Set down exactly, from the records below, the line with "emit (ConsoleError ApiClientMissing)" through the line with "[window.participantId]; without one", and nothing else.

Segment Start: RECORDED INFORMATION

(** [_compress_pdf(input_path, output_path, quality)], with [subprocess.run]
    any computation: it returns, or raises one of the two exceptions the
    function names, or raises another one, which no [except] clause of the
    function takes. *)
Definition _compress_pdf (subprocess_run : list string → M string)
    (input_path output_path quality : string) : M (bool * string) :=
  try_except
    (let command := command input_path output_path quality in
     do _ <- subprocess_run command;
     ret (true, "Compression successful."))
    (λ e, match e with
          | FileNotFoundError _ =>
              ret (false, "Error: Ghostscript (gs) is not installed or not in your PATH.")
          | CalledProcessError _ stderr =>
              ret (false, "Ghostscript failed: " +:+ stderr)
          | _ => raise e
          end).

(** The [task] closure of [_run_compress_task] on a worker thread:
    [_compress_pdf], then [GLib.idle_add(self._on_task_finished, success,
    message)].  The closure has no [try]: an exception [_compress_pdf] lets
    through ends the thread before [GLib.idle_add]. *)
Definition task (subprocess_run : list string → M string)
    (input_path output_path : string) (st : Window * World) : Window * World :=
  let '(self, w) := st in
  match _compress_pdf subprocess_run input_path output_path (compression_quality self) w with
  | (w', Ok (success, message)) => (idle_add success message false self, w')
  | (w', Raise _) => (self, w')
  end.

Segment End: RECORDED INFORMATION
Segment Start: RECORDED INFORMATION

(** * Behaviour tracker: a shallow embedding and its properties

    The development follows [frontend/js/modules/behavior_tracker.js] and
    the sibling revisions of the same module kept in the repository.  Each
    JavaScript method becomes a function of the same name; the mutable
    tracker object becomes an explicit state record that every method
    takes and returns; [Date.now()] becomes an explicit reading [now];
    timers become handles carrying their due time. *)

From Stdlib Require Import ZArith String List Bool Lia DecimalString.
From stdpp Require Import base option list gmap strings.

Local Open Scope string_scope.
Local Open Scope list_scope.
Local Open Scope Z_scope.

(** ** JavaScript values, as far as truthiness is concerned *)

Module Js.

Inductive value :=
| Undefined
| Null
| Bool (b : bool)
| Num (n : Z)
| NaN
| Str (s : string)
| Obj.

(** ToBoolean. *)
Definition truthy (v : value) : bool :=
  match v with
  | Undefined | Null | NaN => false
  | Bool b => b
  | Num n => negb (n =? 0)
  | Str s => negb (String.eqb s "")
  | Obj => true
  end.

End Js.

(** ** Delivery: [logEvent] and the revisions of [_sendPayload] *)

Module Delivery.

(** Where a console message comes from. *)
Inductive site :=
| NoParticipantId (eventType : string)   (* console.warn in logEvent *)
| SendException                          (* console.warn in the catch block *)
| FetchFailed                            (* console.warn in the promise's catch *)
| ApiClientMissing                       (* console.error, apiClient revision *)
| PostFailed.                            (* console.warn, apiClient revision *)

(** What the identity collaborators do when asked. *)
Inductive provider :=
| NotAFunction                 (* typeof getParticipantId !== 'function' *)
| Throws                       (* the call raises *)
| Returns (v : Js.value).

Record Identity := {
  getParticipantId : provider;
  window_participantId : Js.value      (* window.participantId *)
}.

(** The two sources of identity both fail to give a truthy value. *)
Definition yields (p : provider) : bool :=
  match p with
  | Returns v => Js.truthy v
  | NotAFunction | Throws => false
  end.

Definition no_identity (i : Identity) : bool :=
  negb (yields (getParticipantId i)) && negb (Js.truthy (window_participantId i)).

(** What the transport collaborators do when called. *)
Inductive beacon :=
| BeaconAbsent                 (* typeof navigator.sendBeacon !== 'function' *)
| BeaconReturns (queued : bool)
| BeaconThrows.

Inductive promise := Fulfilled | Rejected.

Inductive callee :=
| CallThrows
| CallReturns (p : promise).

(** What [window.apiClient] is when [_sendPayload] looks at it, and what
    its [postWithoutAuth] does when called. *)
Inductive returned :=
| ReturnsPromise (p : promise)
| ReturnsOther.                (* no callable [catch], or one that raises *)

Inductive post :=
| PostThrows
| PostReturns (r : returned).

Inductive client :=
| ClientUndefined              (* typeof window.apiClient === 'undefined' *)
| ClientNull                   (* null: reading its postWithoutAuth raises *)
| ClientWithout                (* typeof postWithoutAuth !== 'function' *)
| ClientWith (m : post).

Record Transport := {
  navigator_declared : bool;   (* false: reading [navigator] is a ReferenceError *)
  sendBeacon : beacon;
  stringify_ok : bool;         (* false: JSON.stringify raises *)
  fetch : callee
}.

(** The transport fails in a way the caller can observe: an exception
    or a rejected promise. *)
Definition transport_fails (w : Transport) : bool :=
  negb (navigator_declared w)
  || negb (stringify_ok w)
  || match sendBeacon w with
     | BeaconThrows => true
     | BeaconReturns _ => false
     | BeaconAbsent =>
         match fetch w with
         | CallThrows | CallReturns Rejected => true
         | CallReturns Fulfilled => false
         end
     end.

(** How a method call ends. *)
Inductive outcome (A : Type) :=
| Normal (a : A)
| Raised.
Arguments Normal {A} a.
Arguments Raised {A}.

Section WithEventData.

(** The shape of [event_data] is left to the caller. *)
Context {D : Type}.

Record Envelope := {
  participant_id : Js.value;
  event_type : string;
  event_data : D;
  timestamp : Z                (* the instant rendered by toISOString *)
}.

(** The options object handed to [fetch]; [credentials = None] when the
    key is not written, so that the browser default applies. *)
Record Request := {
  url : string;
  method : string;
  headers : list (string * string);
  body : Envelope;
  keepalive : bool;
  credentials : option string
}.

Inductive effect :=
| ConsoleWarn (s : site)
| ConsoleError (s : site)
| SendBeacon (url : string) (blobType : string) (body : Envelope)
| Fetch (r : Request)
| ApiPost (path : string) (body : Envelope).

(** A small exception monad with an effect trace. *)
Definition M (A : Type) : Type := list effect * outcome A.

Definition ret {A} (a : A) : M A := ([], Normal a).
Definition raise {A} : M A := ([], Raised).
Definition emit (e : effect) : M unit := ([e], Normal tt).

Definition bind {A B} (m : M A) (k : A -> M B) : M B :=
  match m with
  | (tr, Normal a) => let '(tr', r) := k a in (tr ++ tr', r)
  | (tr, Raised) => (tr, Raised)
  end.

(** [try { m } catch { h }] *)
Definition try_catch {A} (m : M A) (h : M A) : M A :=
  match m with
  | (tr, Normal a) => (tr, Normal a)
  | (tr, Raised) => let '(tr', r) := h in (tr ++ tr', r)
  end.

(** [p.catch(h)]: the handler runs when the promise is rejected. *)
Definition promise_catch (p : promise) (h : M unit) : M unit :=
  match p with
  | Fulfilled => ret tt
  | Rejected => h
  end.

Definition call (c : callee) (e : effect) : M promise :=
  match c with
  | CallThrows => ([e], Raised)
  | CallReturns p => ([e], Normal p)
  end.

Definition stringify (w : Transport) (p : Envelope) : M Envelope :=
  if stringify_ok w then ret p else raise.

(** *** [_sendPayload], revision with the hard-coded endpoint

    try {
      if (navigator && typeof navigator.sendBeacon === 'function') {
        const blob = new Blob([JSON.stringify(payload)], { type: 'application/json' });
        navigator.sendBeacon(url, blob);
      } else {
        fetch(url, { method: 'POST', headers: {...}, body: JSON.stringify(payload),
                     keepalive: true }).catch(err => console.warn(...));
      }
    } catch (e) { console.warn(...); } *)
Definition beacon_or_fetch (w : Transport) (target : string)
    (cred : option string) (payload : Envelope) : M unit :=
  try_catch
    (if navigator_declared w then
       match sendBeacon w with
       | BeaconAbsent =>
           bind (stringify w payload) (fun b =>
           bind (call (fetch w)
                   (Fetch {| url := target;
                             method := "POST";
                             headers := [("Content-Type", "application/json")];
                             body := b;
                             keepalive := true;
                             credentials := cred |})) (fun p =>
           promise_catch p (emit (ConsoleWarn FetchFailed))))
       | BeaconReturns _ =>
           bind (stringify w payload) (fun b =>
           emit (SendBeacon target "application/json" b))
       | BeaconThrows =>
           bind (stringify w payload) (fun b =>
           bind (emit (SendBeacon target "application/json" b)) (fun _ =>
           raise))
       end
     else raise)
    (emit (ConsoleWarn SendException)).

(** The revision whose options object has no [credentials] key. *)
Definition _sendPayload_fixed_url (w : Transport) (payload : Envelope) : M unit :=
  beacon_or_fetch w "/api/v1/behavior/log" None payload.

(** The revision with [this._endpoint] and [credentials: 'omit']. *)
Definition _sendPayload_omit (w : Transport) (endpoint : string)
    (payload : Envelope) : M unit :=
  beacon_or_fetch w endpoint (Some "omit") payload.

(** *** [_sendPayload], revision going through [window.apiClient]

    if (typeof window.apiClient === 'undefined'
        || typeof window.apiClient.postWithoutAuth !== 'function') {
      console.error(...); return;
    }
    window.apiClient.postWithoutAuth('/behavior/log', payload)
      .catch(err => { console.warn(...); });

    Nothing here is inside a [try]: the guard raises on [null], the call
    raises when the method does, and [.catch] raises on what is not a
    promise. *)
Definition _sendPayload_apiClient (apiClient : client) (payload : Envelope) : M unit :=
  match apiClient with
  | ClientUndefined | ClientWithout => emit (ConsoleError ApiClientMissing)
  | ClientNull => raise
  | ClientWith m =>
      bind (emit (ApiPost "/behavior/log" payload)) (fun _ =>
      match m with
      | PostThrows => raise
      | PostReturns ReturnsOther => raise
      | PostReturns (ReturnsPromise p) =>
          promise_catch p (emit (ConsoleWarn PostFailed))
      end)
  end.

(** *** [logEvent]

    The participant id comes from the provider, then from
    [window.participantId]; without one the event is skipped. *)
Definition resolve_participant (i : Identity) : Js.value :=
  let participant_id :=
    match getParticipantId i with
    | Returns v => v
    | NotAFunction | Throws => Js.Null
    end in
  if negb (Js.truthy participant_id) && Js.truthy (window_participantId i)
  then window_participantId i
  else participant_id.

Segment End: RECORDED INFORMATION
Segment Start: RECORDED INFORMATION

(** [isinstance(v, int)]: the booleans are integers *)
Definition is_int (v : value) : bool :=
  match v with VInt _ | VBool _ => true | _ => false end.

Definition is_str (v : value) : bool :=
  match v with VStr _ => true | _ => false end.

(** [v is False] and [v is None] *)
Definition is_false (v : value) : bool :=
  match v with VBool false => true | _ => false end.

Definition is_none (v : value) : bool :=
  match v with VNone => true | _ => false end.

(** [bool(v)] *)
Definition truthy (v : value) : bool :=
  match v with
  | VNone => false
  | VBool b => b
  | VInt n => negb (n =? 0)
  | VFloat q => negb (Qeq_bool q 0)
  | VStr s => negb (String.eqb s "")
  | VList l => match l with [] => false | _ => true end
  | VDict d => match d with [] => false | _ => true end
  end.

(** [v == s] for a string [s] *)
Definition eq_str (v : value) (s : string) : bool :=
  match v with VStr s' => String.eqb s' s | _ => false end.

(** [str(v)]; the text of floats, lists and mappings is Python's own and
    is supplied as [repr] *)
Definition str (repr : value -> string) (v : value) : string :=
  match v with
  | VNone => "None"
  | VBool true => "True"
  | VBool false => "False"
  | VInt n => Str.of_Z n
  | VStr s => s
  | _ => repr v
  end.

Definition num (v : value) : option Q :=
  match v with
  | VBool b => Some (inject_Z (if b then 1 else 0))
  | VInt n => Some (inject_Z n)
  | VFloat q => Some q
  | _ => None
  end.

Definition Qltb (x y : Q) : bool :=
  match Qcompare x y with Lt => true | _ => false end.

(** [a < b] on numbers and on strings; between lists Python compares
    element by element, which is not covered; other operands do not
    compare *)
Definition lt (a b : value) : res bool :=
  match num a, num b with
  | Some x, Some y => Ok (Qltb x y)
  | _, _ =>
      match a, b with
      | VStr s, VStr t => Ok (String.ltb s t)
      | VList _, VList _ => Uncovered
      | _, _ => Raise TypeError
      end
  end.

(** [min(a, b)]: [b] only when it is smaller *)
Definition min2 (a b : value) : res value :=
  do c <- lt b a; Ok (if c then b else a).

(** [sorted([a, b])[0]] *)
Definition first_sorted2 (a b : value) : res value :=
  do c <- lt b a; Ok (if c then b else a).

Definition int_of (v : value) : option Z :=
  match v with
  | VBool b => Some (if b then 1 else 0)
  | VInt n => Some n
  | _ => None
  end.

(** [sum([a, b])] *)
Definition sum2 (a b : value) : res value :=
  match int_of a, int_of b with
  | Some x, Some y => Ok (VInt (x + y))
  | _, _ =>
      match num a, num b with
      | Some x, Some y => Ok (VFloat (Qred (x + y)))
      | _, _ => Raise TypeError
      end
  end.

Segment End: RECORDED INFORMATION

RESPONSE TO THIS EXERCISE:
  | ClientUndefined | ClientWithout => emit (ConsoleError ApiClientMissing)
  | ClientNull => raise
  | ClientWith m =>
      bind (emit (ApiPost "/behavior/log" payload)) (fun _ =>
      match m with
      | PostThrows => raise
      | PostReturns ReturnsOther => raise
      | PostReturns (ReturnsPromise p) =>
          promise_catch p (emit (ConsoleWarn PostFailed))
      end)
  end.

(** *** [logEvent]

    The participant id comes from the provider, then from
    [window.participantId]; without one the event is skipped. *)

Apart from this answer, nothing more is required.